This repository contains an implementation of the Wasserstein gradient flow of the Maximum Mean Discrepancy from Maxmimum Mean Discrepancy Gradient Flow paper published at Neurips 2019. It allows to reproduce the experiments in the paper.
This a Pytorch implementation which requires the follwoing packages:
python==3.6.2 or newer
torch==1.2.0 or newer
torchvision==0.4.0 or newer
numpy==1.17.2 or newer
All dependencies can be installed using:
pip install -r requirements.txt
python train_student_teacher.py --device=-1
To use a particular GPU, set —device=#gpu_id To use GPU without specifying a particular one, set —device=-1 To use CPU set —device=-2
# Optimizer parameters
--lr learning rate [1.]
--batch_size batch size [100]
--total_epochs total number of epochs [10000]
--Optimizer Optimizer ['SGD']
--use_scheduler By default uses the ReduceLROnPlateau scheduler [False]
# Loss paramters
--loss loss to optimize: mmd_noise_injection, mmd_diffusion, sobolev ['mmd_noise_injection']
--with_noise to use noise injection set to true [True]
--noise_level variance of the injected noise [1.]
--noise_decay_freq decays the variance of the injected every 1000 epochs by a factor "noise_decay" [1000]

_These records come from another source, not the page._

(** X5: the request that [sendMessage] sends carries the text of the input
    and, as history, the last ten messages of the conversation at most,
    the message just typed being the last of them. *)
Theorem sendMessage_history (c1 c2 : Clock) (p : Panel) :
  is_empty (ChatConversation.trim (currentMessage p)) = false ->
  isLoading (chat p) = false ->
  exists request older earlier,
    sent (sendMessage sendChatMessage c1 c2 p) = (sent p ++ [request])%list
    /\ message request = currentMessage p
    /\ (messages (chat p)
        ++ [ChatPanel.message c1 user (currentMessage p) None])%list
       = (older ++ history request)%list
    /\ history request
       = (earlier ++ [ChatPanel.message c1 user (currentMessage p) None])%list
    /\ List.length (history request)
       = Nat.min 10 (S (List.length (messages (chat p)))).
Proof.
  intros Ht Hl. unfold sendMessage. rewrite Ht, Hl. cbv [orb].
  cbn [sent messages set_loading push].
  set (m := ChatPanel.message c1 user (currentMessage p) None).
  exists {| message := currentMessage p;
            history := slice_last 10 (messages (chat p) ++ [m]) |}.
  exists (firstn (List.length (messages (chat p) ++ [m]) - 10)
            (messages (chat p) ++ [m])).
  exists (slice_last 9 (messages (chat p))).
  split; [reflexivity|]. split; [reflexivity|]. cbn [history].
  split; [symmetry; apply slice_last_suffix|].
  split; [apply slice_last_snoc; lia|].
  rewrite length_slice_last, length_app. simpl List.length at 2.
  rewrite Nat.add_1_r. reflexivity.
Qed.
End Chat.

Section Upload.
Variable uploadScriptFile : File -> option UploadResponse.

(** X6: of the files selected or dropped only the first is uploaded, and
    nothing happens without a file.  An accepted file adds the message of
    the user and then exactly one answer of the assistant, the summary of
    the analysis with its two actions or, when the analysis fails, the
    error text without actions; the loading flag is down afterwards. *)
Theorem handleFileSelect_messages (c1 c2 : Clock) (file : File)
    (others : list File) (st : State) :
  handleFileSelect uploadScriptFile c1 c2 [] st = st
  /\ handleFileDrop uploadScriptFile c1 c2 [] st = st
  /\ handleFileDrop uploadScriptFile c1 c2 (file :: others) st
     = handleFileSelect uploadScriptFile c1 c2 (file :: others) st
  /\ handleFileSelect uploadScriptFile c1 c2 (file :: others) st
     = handleFileSelect uploadScriptFile c1 c2 [file] st
  /\ (accepted file = true ->
      exists reply,
        messages (handleFileSelect uploadScriptFile c1 c2 (file :: others) st)
        = (messages st
           ++ [ChatPanel.message c1 user
                 ("Uploaded script file: " ++ file_name file) None; reply])%list
        /\ type reply = ai
        /\ is_empty (content reply) = false
        /\ isLoading (handleFileSelect uploadScriptFile c1 c2 (file :: others) st)
           = false
        /\ match uploadScriptFile file with
           | Some data =>
               content reply = analysis_text file data
               /\ option_map (map action) (actions reply)
                  = Some ["view-analysis"; "generate-budget"]
           | None =>
               content reply = analysis_failed_text /\ actions reply = None
           end).
Proof.
  repeat (split; [reflexivity|]).
  intros Ha. unfold handleFileSelect, uploadFile.
  rewrite ChatFacts.accepted_negb, Ha. cbv [negb].
  destruct (uploadScriptFile file) as [data|].
  - eexists. cbn [messages push set_loading record_request isLoading].
    rewrite <- app_assoc. split; [reflexivity|]. repeat split.
  - eexists. cbn [messages push set_loading record_request isLoading].
    rewrite <- app_assoc. split; [reflexivity|]. repeat split.
Qed.
End Upload.

(** *** The extension of a file name *)

Lemma split_on_not_nil (sep : ascii) (s : string) : split_on sep s <> [].
Proof.
  destruct s as [|c r]; simpl; [discriminate|].
  destruct (Ascii.eqb c sep); [discriminate|].
  destruct (split_on sep r); discriminate.
Qed.

Lemma split_on_without (sep : ascii) (s : string) :
  forallb_string (fun c => negb (Ascii.eqb c sep)) s = true ->
  split_on sep s = [s].
Proof.
  induction s as [|c r IH]; [reflexivity|].
  simpl. intros H. apply andb_true_iff in H. destruct H as [Hc Hr].
  apply negb_true_iff in Hc. rewrite Hc, (IH Hr). reflexivity.
Qed.

Lemma last_cons_not_nil (A : Type) (x d : A) (l : list A) :
  l <> [] -> last (x :: l) d = last l d.
Proof. destruct l; [congruence|reflexivity]. Qed.

Lemma split_on_app (sep : ascii) (a t : string) :
  exists x xs, split_on sep (a ++ String sep t) = x :: xs
               /\ xs <> []
               /\ last xs EmptyString = last (split_on sep t) EmptyString.
Proof.
  induction a as [|c a (x & xs & E & Hne & Hl)].
  - exists EmptyString, (split_on sep t).
    change (EmptyString ++ String sep t) with (String sep t).
    simpl. rewrite Ascii.eqb_refl.
    split; [reflexivity|]. split; [apply split_on_not_nil|reflexivity].
  - rewrite append_cons. simpl. rewrite E.
    destruct (Ascii.eqb c sep).
    + exists EmptyString, (x :: xs). split; [reflexivity|].
      split; [discriminate|].
      rewrite last_cons_not_nil by exact Hne. exact Hl.
    + exists (String c x), xs. split; [reflexivity|]. split; assumption.
Qed.

(** X7: the extension that [uploadFile] checks is the text after the last
    dot of the name in lower case, and the whole name in lower case when
    it has no dot: a file without dot in its name passes the validation
    when its name is one of the four extensions without their dot. *)
Theorem fileExtension_last_part (base ext type : string) :
  forallb_string (fun c => negb (Ascii.eqb c ".")) ext = true ->
  fileExtension {| file_name := base ++ "." ++ ext; file_type := type |}
  = "." ++ toLowerCase ext
  /\ fileExtension {| file_name := ext; file_type := type |}
     = "." ++ toLowerCase ext
  /\ (includes allowedExtensions ("." ++ toLowerCase ext) = true ->
      accepted {| file_name := ext; file_type := type |} = true
      /\ accepted {| file_name := base ++ "." ++ ext; file_type := type |} = true).
Proof.
  intros H.
  assert (E1 : fileExtension {| file_name := base ++ "." ++ ext; file_type := type |}
               = "." ++ toLowerCase ext).
  { unfold fileExtension. cbn [file_name].
    destruct (split_on_app "." base ext) as (x & xs & E & Hne & Hl).
    change (base ++ "." ++ ext) with (base ++ String "." ext).
    rewrite E, (last_cons_not_nil _ _ _ _ Hne), Hl.
    rewrite (split_on_without _ _ H). reflexivity. }
  assert (E2 : fileExtension {| file_name := ext; file_type := type |}
               = "." ++ toLowerCase ext).
  { unfold fileExtension. cbn [file_name].
    rewrite (split_on_without _ _ H). reflexivity. }
  split; [exact E1|]. split; [exact E2|].
  intros Hin. unfold accepted. rewrite E1, E2, Hin, !orb_true_r. auto.
Qed.

End ConversationFacts.

(** ** The auth store and the browser storage *)

Module PersistenceFacts.
Import stdpp.base stdpp.gmap stdpp.strings.
Import JSString AuthStore AuthPersistence.

Section JSON.
Variable stringify : User -> string.
Variable parse : string -> option (option User).

Lemma setAuth_persisted (token : string) (userData : User) (st : Store) :
  persisted stringify (setAuth stringify token userData st).
Proof.
  unfold persisted. simpl. repeat split.
  - rewrite lookup_insert_ne by discriminate.
    rewrite lookup_insert_ne by discriminate. apply lookup_insert_eq.
  - rewrite lookup_insert_ne by discriminate. apply lookup_insert_eq.
  - apply lookup_insert_eq.
Qed.

Lemma logout_persisted (st : Store) : persisted stringify (logout st).
Proof.
  unfold persisted. simpl. repeat split.
  - rewrite lookup_delete_ne by discriminate.
    rewrite lookup_delete_ne by discriminate. apply lookup_delete_eq.
  - rewrite lookup_delete_ne by discriminate. apply lookup_delete_eq.
  - apply lookup_delete_eq.
Qed.

Lemma updateUser_persisted (update : PartialUser) (st : Store) :
  persisted stringify st -> persisted stringify (updateUser stringify update st).
Proof.
  unfold persisted. intros (H1 & H2 & H3). unfold updateUser.
  destruct (user st) as [u|] eqn:E; [|rewrite E; auto].
  simpl. repeat split.
  - rewrite lookup_insert_ne by discriminate. exact H1.
  - apply lookup_insert_eq.
  - rewrite lookup_insert_ne by discriminate. exact H3.
Qed.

--noise_decay factor for decreasing the variance of the injected noise [0.5]
# Hardware parameters
--device gpu device, set -1 for cpu [0]
--dtype precision: single: float32 or double: float64 ['float32']
# Reproducibility parameters
--seed seed for the random number generator on pytorch [1]
--log_dir log directory ['']
--log_name log name ['mmd']
--log_in_file to log output on a file [False]
--bias ste to include bias in the network parameters [False]
--teacher_net teacher network ['OneHidden']
--student_net student network ['NoisyOneHidden']
--d_int dim input data [50]
--d_out dim out feature [1]
--H num of hidden layers in the teacher network [3]
--num_particles num_particles*H = number of hidden units in the student network [1000]
# Initialization parameters
--mean_student mean initial value for the student weights [0.001]
--std_student std initial value for the student weights [1.]
--mean_teacher mean initial value for the teacher weights [0.]
--std_teacher std initial value for the teacher weights [1.]
# Data parameters
--input_data input data distribution ['Spherical']
--N_train num samples for training [1000]
--N_valid num samples for validation [1000]
--config config file for non default parameters ['']
If using this code for research purposes, please cite:
[1] M. Arbel, A. Korba, A. Salim, A. Gretton Maximum Mean Discrepancy Gradient Flow
@article{Arbel:2018,
author = {Michael Arbel, Anna Korba, Adil Salim, Arthur Gretton},
title = {Maximum Mean Discrepancy Gradient Flow},
journal = {NeurIPS},
year = {2019},
url = {https://arxiv.org/abs/1906.04370},
}
This code is under a BSD license.